(Beginning of Input data)
(* ===== verification/CapabilityRollback.v ===== *)
(** * Rollback of staged revocations

    An exec stages the revocation of capabilities under a token; rolling it back
    with the snapshot taken before restores every row. *)

From S2P Require Import Prelude FiniteSums PyStr PyVal PyEnum ProcessState ProcessModel ProcessStore ProcessWrites ResourceAuthority CapabilityModel AuthorityRules CapabilityEvaluator JsonColumn CapabilityTables CapabilityLease CapabilitySpec JsonEquality CapabilityManager CapabilityEvolution CapabilityOperations CapabilityServices.
From stdpp Require Import sorting.

Section Rollback.
Context `{CapabilityHost} `{ExecEvidence}.

(** [row'] is [row], or an active row of [p] staged under [token]. *)
Definition staged_from (p token : string) (row row' : Capability) : Prop :=
  row' = row
  ∨ cap_status row = CapabilityStatus.ACTIVE ∧ cap_subject row = p
    ∧ ∃ m, row' = with_state (cap_uses_remaining row) CapabilityStatus.EXEC_REVOKED m row
           ∧ item_is m EXEC_ROLLBACK_TOKEN_KEY token = true.

Definition staged_tables (p token : string) (s s' : CStore) : Prop :=
  ∀ id, option_Forall2 (staged_from p token) (cap_rows s !! id) (cap_rows s' !! id).

Lemma staged_tables_refl p token s : staged_tables p token s s.
Proof. intros id. destruct (cap_rows s !! id); constructor. by left. Qed.

Lemma item_get_app d d' k : item_get d k = None → item_get (d ++ d') k = item_get d' k.
Proof.
  induction d as [|kv d IH]; [done|]. cbn [app]. rewrite !item_get_cons. by destruct (String.eqb (fst kv) k); [|apply IH].
Qed.

Lemma item_get_without m : item_get (_without_exec_rollback_token m) EXEC_ROLLBACK_TOKEN_KEY = None.
Proof.
  induction m as [|kv m IH]; [done|]. unfold _without_exec_rollback_token in *. cbn [List.filter].
  destruct (String.eqb (fst kv) EXEC_ROLLBACK_TOKEN_KEY) eqn:E; cbn [negb]; [done|]. by rewrite item_get_cons, E.
Qed.

(** The column written by a staging carries the token. *)
Lemma staged_column m token column :
  json_column str_other (_without_exec_rollback_token m ++ [(EXEC_ROLLBACK_TOKEN_KEY, PStr token)]) = Ok column →
  item_is column EXEC_ROLLBACK_TOKEN_KEY token = true.
Proof.
  intros E. pose proof (column_get _ _ _ EXEC_ROLLBACK_TOKEN_KEY E) as Hg.
  rewrite item_get_app in Hg by apply item_get_without. rewrite item_get_cons, String.eqb_refl in Hg.
  destruct Hg as (v' & [= <-] & Hv). unfold item_is. rewrite Hv. cbn. by rewrite String.eqb_refl.
Qed.

Lemma stage_transition_run id m now s s' o :
  transition_capability_status id CapabilityStatus.ACTIVE CapabilityStatus.EXEC_REVOKED m now s = (s', Ok o) →
  cap_rows s' = cap_rows s
  ∨ ∃ row column, cap_rows s !! id = Some row ∧ cap_status row = CapabilityStatus.ACTIVE
      ∧ json_column str_other m = Ok column
      ∧ cap_rows s' = <[id := with_state (cap_uses_remaining row) CapabilityStatus.EXEC_REVOKED column row]> (cap_rows s).
Proof.
  unfold transition_capability_status. rewrite authority_unit_Ok. intros E.
  apply M_bind_Ok in E as (column & s1 & Ec & E). apply lift_res_Ok in Ec as [-> Ec].
  apply M_bind_Ok in E as (b & s1 & Eu & E).
  edestruct (cap_update_run id) as [(row & Hr & Hc & E1)|E1]; rewrite E1 in Eu; injection Eu as <- <-; cbn [negb] in E.
  - right. apply bool_decide_eq_true in Hc. exists row, column. split; [done|]. split; [done|]. split; [done|].
    apply M_bind_Ok in E as ([] & s2 & Ei & E). apply viewing_Ok in E as [-> _]. by injection Ei as <-.
  - left. by injection E as <- _.
Qed.

Lemma stage_run c id token s s' cap :
  caps_ok s → stage_exec_revocation c id token s = (s', Ok cap) →
  cap_rows s' = cap_rows s
  ∨ ∃ row m, cap_rows s !! id = Some row ∧ cap_status row = CapabilityStatus.ACTIVE
      ∧ item_is m EXEC_ROLLBACK_TOKEN_KEY (strip token) = true
      ∧ cap_rows s' = <[id := with_state (cap_uses_remaining row) CapabilityStatus.EXEC_REVOKED m row]> (cap_rows s).
Proof.
  intros Hok E. unfold stage_exec_revocation in E. apply M_bind_Ok in E as ([] & s1 & E1 & E). apply lift_res_Ok in E1 as [-> _].
  rewrite authority_unit_Ok in E. apply M_bind_Ok in E as ([] & s1 & E1 & E). apply viewing_Ok in E1 as [-> _].
  apply M_bind_Ok in E as (row & s1 & E1 & E). apply require_revocable_run in E1 as (-> & Hr & Hid & _); [|done].
  destruct (negb (active row)).
  { apply M_bind_Ok in E as ([] & s1 & E1 & E). apply viewing_Ok in E1 as [-> _]. injection E as <- _. by left. }
  apply M_bind_Ok in E as (o & s1 & E1 & E). apply stage_transition_run in E1.
  assert (cap_rows s' = cap_rows s1) as ->.
  { destruct o as [st|].
    - apply M_bind_Ok in E as ([] & t1 & A1 & E). apply M_bind_Ok in E as ([] & t2 & A2 & E).
      apply M_bind_Ok in E as ([] & t3 & A3 & E). injection E as <- _. apply quiet_attest in A1 as [<- _].
      apply viewing_Ok in A3 as [-> _]. by apply quiet_attest in A2 as [-> _].
    - apply M_bind_Ok in E as (x & t1 & A1 & E). apply M_bind_Ok in E as ([] & t2 & A2 & E). injection E as <- _.
      apply viewing_Ok in A2 as [-> _]. unfold _require_capability in A1. apply M_bind_Ok in A1 as (y & t3 & A1 & A2).
      apply viewing_Ok in A1 as [-> _]. by apply lift_res_Ok in A2 as [-> _]. }
  destruct E1 as [E1|(row' & column & Hr' & Hact & Hcol & E1)]; [by left|right].
  exists row', column. split_and!; try done. by eapply staged_column.
Qed.

(** Stagings one after the other. *)
Fixpoint stage_each (c : Call) (token : string) (ids : list string) : M CStore unit :=
  match ids with
  | [] => mret tt
  | id :: rest => _ ← stage_exec_revocation c id token; stage_each c token rest
  end.

Definition owned_ids (p : string) (s : CStore) (ids : list string) : Prop :=
  ∀ id row, id ∈ ids → cap_rows s !! id = Some row → cap_subject row = p.

Lemma stage_each_run c p token ids s0 s s' :
  caps_ok s → staged_tables p (strip token) s0 s → owned_ids p s0 ids →
  stage_each c token ids s = (s', Ok tt) → caps_ok s' ∧ staged_tables p (strip token) s0 s'.
Proof.
  revert s. induction ids as [|id ids IH]; intros s Hok Hst Hown E; cbn in E; [by injection E as <-|].
  apply M_bind_Ok in E as (cap & s1 & E1 & E). apply obeys_stage_exec in E1 as Hadv. destruct (Hadv Hok) as [Hok1 _].
  apply (IH s1); [done| |intros i row Hi; apply Hown; by right|done].
  intros i. apply stage_run in E1 as [Ec|(row & m & Hr & Hact & Hm & Ec)]; [rewrite Ec; apply Hst| |done].
  rewrite Ec, lookup_insert. destruct (decide (id = i)) as [<-|]; [|apply Hst].
  specialize (Hst id). rewrite Hr in Hst. inversion Hst as [row0 ? Hfrom Hr0|]; subst. constructor. right.
  destruct Hfrom as [->|(_ & _ & m' & -> & _)]; [|done]. symmetry in Hr0. split; [done|].
  split; [by eapply Hown; [left|]|by exists m].
Qed.

(** ** The rollback *)

Lemma staged_under_staged token u m row :
  item_is m EXEC_ROLLBACK_TOKEN_KEY token = true →
  staged_under token (with_state u CapabilityStatus.EXEC_REVOKED m row) = true.
Proof. intros Hm. unfold staged_under. cbn. by rewrite Hm. Qed.

(** Undoing the staging of a row gives the row. *)
Lemma unstage row m :
  with_state (cap_uses_remaining row) (cap_status row) (cap_metadata row)
    (with_state (cap_uses_remaining row) CapabilityStatus.EXEC_REVOKED m row) = row.
Proof. by destruct row. Qed.

Section Loop.
Context (s0 : CStore) (p token : string) (before : list Capability).
Context (Hok0 : caps_ok s0) (Hbefore : list_capabilities (Some p) s0 = Ok before).
Context (Hfresh : ∀ id row, cap_rows s0 !! id = Some row → staged_under token row = false).

Lemma snapshot_find id row :
  cap_rows s0 !! id = Some row → cap_subject row = p →
  List.find (fun b => String.eqb (cap_id b) id) (rev before) = Some row.
Proof.
  intros Hr Hp. destruct (caps_row_ok s0 id row Hok0 Hr) as (Hid & _ & _). subst id.
  destruct (list_capabilities_ok s0 (Some p) Hok0) as (l & El & _ & Hl). rewrite Hbefore in El. injection El as <-.
  destruct (List.find _ (rev before)) as [b|] eqn:Ef.
  - apply find_some in Ef as [Hin%in_rev%list_elem_of_In Eb%String.eqb_eq]. apply Hl in Hin as [Hb _]. congruence.
  - exfalso. assert (In row (rev before)) as Hin by (apply in_rev; rewrite rev_involutive; by apply list_elem_of_In, Hl).
    apply (find_none _ _ Ef) in Hin. by rewrite String.eqb_refl in Hin.
Qed.

Lemma restore_one s current row :
  cap_rows s !! cap_id current = Some current → cap_subject current = p →
  cap_rows s0 !! cap_id current = Some row → staged_from p token row current →
  ∃ s', restore_staged p token before current s = (s', Ok tt)
    ∧ cap_rows s' = <[cap_id current := row]> (cap_rows s).
Proof.
  intros Hc Hp Hr [->|(Hact & Hrp & m & -> & Hm)]; unfold restore_staged.
  - rewrite (Hfresh _ _ Hr). exists s. split; [done|]. by rewrite insert_id.
  - cbn [cap_id with_state] in *. rewrite (staged_under_staged _ _ _ _ Hm), (snapshot_find _ _ Hr Hrp). cbn [negb].
    unfold mbind, M_bind, update_where. rewrite Hc. cbn [cap_subject cap_status with_state]. rewrite Hrp, String.eqb_refl.
    eexists. split; [reflexivity|]. cbn. by rewrite unstage.
Qed.

Lemma restore_loop l s :
  NoDup (map cap_id l) →
  (∀ cur, cur ∈ l → cap_rows s !! cap_id cur = Some cur ∧ cap_subject cur = p
     ∧ ∃ row, cap_rows s0 !! cap_id cur = Some row ∧ staged_from p token row cur) →
  ∃ s', for_each (restore_staged p token before) l s = (s', Ok tt)
    ∧ ∀ i, cap_rows s' !! i = if decide (i ∈ map cap_id l) then cap_rows s0 !! i else cap_rows s !! i.
Proof.
  revert s. induction l as [|cur l IH]; intros s Hnd Hl; cbn [for_each map].
  { exists s. split; [done|]. intros i. rewrite decide_False; [done|apply not_elem_of_nil]. }
  apply NoDup_cons in Hnd as [Hx Hnd]. destruct (Hl cur) as (Hc & Hp & row & Hr & Hst); [by left|].
  destruct (restore_one s cur row Hc Hp Hr Hst) as (s1 & E1 & Ec).
  destruct (IH s1 Hnd) as (s' & E2 & Hi).
  { intros y Hy. destruct (Hl y) as (Hyr & Hyp & Hys); [by right|]. split; [|done].
    rewrite Ec, lookup_insert_ne; [done|]. intros E. apply Hx. rewrite E. by apply list_elem_of_In, in_map, list_elem_of_In. }
  exists s'. split; [unfold mbind, M_bind; by rewrite E1|]. intros i. rewrite Hi, Ec, lookup_insert.
  destruct (decide (i ∈ map cap_id l)) as [Hin|Hin].
  - rewrite decide_True; [done|by right].
  - destruct (decide (cap_id cur = i)) as [<-|Hne]; [rewrite decide_True; [done|by left]|].
    rewrite decide_False; [done|]. intros [Hi'|Hi']%elem_of_cons; [by apply Hne|done].
Qed.
End Loop.

(** (C31) Rolling an exec back restores the capabilities it staged.  After any
    stagings of capabilities of one process under a token no row carries yet,
    the rollback with the snapshot listed before them returns and leaves every
    row of the table exactly as it was, status and metadata included. *)
Theorem exec_rollback_restores c p token ids s s1 before :
  caps_ok s → owned_ids p s ids → strip token ≠ "" →
  (∀ id row, cap_rows s !! id = Some row → staged_under (strip token) row = false) →
  list_capabilities (Some p) s = Ok before →
  stage_each c token ids s = (s1, Ok tt) →
  ∃ s2, _restore_exec_revoked_capabilities p before (Some (strip token)) s1 = (s2, Ok tt)
    ∧ cap_rows s2 = cap_rows s.
Proof.
  intros Hok Hown Htok Hfresh Hbefore E.
  destruct (stage_each_run c p token ids s s s1 Hok (staged_tables_refl _ _ _) Hown E) as [Hok1 Hst].
  unfold _restore_exec_revoked_capabilities. apply String.eqb_neq in Htok. rewrite Htok.
  assert (∀ cur, cur ∈ owned_rows p s1 ↔ cap_rows s1 !! cap_id cur = Some cur ∧ cap_subject cur = p) as Hin.
  { intros cur. unfold owned_rows. by rewrite list_elem_of_In, filter_In, <-list_elem_of_In, elem_of_all_rows, String.eqb_eq. }
  destruct (restore_loop s p (strip token) before Hok Hbefore Hfresh (owned_rows p s1) s1) as (s2 & E2 & Hi).
  - by apply NoDup_filter_ids, all_rows_ids.
  - intros cur [Hc Hp]%Hin. split; [done|]. split; [done|]. specialize (Hst (cap_id cur)). rewrite Hc in Hst.
    inversion Hst as [row ? Hfrom Hr|]; subst. by exists row.
  - exists s2. split; [unfold mbind, M_bind, viewing; by rewrite E2|]. apply map_eq. intros i. rewrite Hi.
    destruct (decide _) as [|Hni]; [done|]. specialize (Hst i). inversion Hst as [row row' Hfrom Hr Hr'|]; [|done].
    destruct Hfrom as [->|(_ & Hp & m & -> & _)]; [done|]. exfalso. apply Hni.
    symmetry in Hr, Hr'. destruct (caps_row_ok s i row Hok Hr) as (Hid & _ & _).
    set (cur := with_state (cap_uses_remaining row) CapabilityStatus.EXEC_REVOKED m row) in *.
    assert (cap_id cur = i) as Hcid by done. rewrite <-Hcid. apply list_elem_of_In, in_map, list_elem_of_In, Hin.
    split; [by rewrite Hcid|done].
Qed.
End Rollback.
(End of Input data)
Task to complete →
Among the lines above, repeat exactly those from the line with "Lemma unstage row" to the line with "- cbn [cap_id", counting both ends.

Output →
Lemma unstage row m :
  with_state (cap_uses_remaining row) (cap_status row) (cap_metadata row)
    (with_state (cap_uses_remaining row) CapabilityStatus.EXEC_REVOKED m row) = row.
Proof. by destruct row. Qed.

Section Loop.
Context (s0 : CStore) (p token : string) (before : list Capability).
Context (Hok0 : caps_ok s0) (Hbefore : list_capabilities (Some p) s0 = Ok before).
Context (Hfresh : ∀ id row, cap_rows s0 !! id = Some row → staged_under token row = false).

Lemma snapshot_find id row :
  cap_rows s0 !! id = Some row → cap_subject row = p →
  List.find (fun b => String.eqb (cap_id b) id) (rev before) = Some row.
Proof.
  intros Hr Hp. destruct (caps_row_ok s0 id row Hok0 Hr) as (Hid & _ & _). subst id.
  destruct (list_capabilities_ok s0 (Some p) Hok0) as (l & El & _ & Hl). rewrite Hbefore in El. injection El as <-.
  destruct (List.find _ (rev before)) as [b|] eqn:Ef.
  - apply find_some in Ef as [Hin%in_rev%list_elem_of_In Eb%String.eqb_eq]. apply Hl in Hin as [Hb _]. congruence.
  - exfalso. assert (In row (rev before)) as Hin by (apply in_rev; rewrite rev_involutive; by apply list_elem_of_In, Hl).
    apply (find_none _ _ Ef) in Hin. by rewrite String.eqb_refl in Hin.
Qed.

Lemma restore_one s current row :
  cap_rows s !! cap_id current = Some current → cap_subject current = p →
  cap_rows s0 !! cap_id current = Some row → staged_from p token row current →
  ∃ s', restore_staged p token before current s = (s', Ok tt)
    ∧ cap_rows s' = <[cap_id current := row]> (cap_rows s).
Proof.
  intros Hc Hp Hr [->|(Hact & Hrp & m & -> & Hm)]; unfold restore_staged.
  - rewrite (Hfresh _ _ Hr). exists s. split; [done|]. by rewrite insert_id.
  - cbn [cap_id with_state] in *. rewrite (staged_under_staged _ _ _ _ Hm), (snapshot_find _ _ Hr Hrp). cbn [negb].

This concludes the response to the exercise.